(** * node-rsync: the argument builder, the escaping functions and the
      completion contract of [execute], embedded from [src/index.ts] (the
      TypeScript variant) and [rsync.js] (the JavaScript variant).

    JavaScript strings are sequences of UTF-16 code units; the regular
    expressions of the source carry no [u] flag, so they work on code units
    too.  A string is therefore a [list N] here, and the ASCII literals of
    the source are written with [js]. *)

From Stdlib Require Import List Bool Arith NArith ZArith Lia.
From Stdlib Require Import Sorting.Sorted Sorting.Permutation.
From Stdlib Require Import Strings.String Strings.Ascii Numbers.DecimalString.
Import ListNotations.

(* ------------------------------------------------------------------ *)
(** ** Strings *)

Module JsString.

Definition char16 := N.
Definition jsstring := list char16.

(** An ASCII literal of the source as a code-unit sequence. *)
Definition js (s : string) : jsstring :=
  List.map N_of_ascii (list_ascii_of_string s).

Definition DQUOTE : char16 := 34%N.     (* double quote *)
Definition DOLLAR : char16 := 36%N.     (* dollar *)
Definition SQUOTE : char16 := 39%N.     (* single quote *)
Definition LPAREN : char16 := 40%N.     (* opening parenthesis *)
Definition RPAREN : char16 := 41%N.     (* closing parenthesis *)
Definition SLASH : char16 := 47%N.      (* slash *)
Definition COLON : char16 := 58%N.      (* colon *)
Definition BACKSLASH : char16 := 92%N.  (* backslash *)
Definition BACKTICK : char16 := 96%N.   (* backtick *)
Definition SPACE : char16 := 32%N.

Definition one_of (cs : list char16) (c : char16) : bool :=
  existsb (N.eqb c) cs.

Definition in_range (lo hi c : char16) : bool :=
  (N.leb lo c && N.leb c hi)%bool.

(** The class [\s] of ECMAScript: WhiteSpace and LineTerminator. *)
Definition class_s (c : char16) : bool :=
  (in_range 9 13 c                       (* TAB LF VT FF CR *)
   || one_of [32; 160; 5760] c           (* SP NBSP U+1680 *)
   || in_range 8192 8202 c               (* U+2000 .. U+200A *)
   || one_of [8232; 8233; 8239; 8287; 12288; 65279] c)%N%bool.
                      (* U+2028 U+2029 U+202F U+205F U+3000 U+FEFF *)

(** [[A-Z]] under the [i] flag.  Without the [u] flag a code unit is
    canonicalised by upper-casing, and a code unit of 128 or more never
    canonicalises to an ASCII one, so the class is the ASCII letters. *)
Definition class_AZ_i (c : char16) : bool :=
  (in_range 65 90 c || in_range 97 122 c)%N%bool.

TASK ITEM:
Find the line that contains "NBSP U+1680 *)" in the listing above. Retype it and every line after it up to the last, exactly, and nothing else.

RESPONSE AREA:
   || one_of [32; 160; 5760] c           (* SP NBSP U+1680 *)
   || in_range 8192 8202 c               (* U+2000 .. U+200A *)
   || one_of [8232; 8233; 8239; 8287; 12288; 65279] c)%N%bool.
                      (* U+2028 U+2029 U+202F U+205F U+3000 U+FEFF *)

(** [[A-Z]] under the [i] flag.  Without the [u] flag a code unit is
    canonicalised by upper-casing, and a code unit of 128 or more never
    canonicalises to an ASCII one, so the class is the ASCII letters. *)
Definition class_AZ_i (c : char16) : bool :=
  (in_range 65 90 c || in_range 97 122 c)%N%bool.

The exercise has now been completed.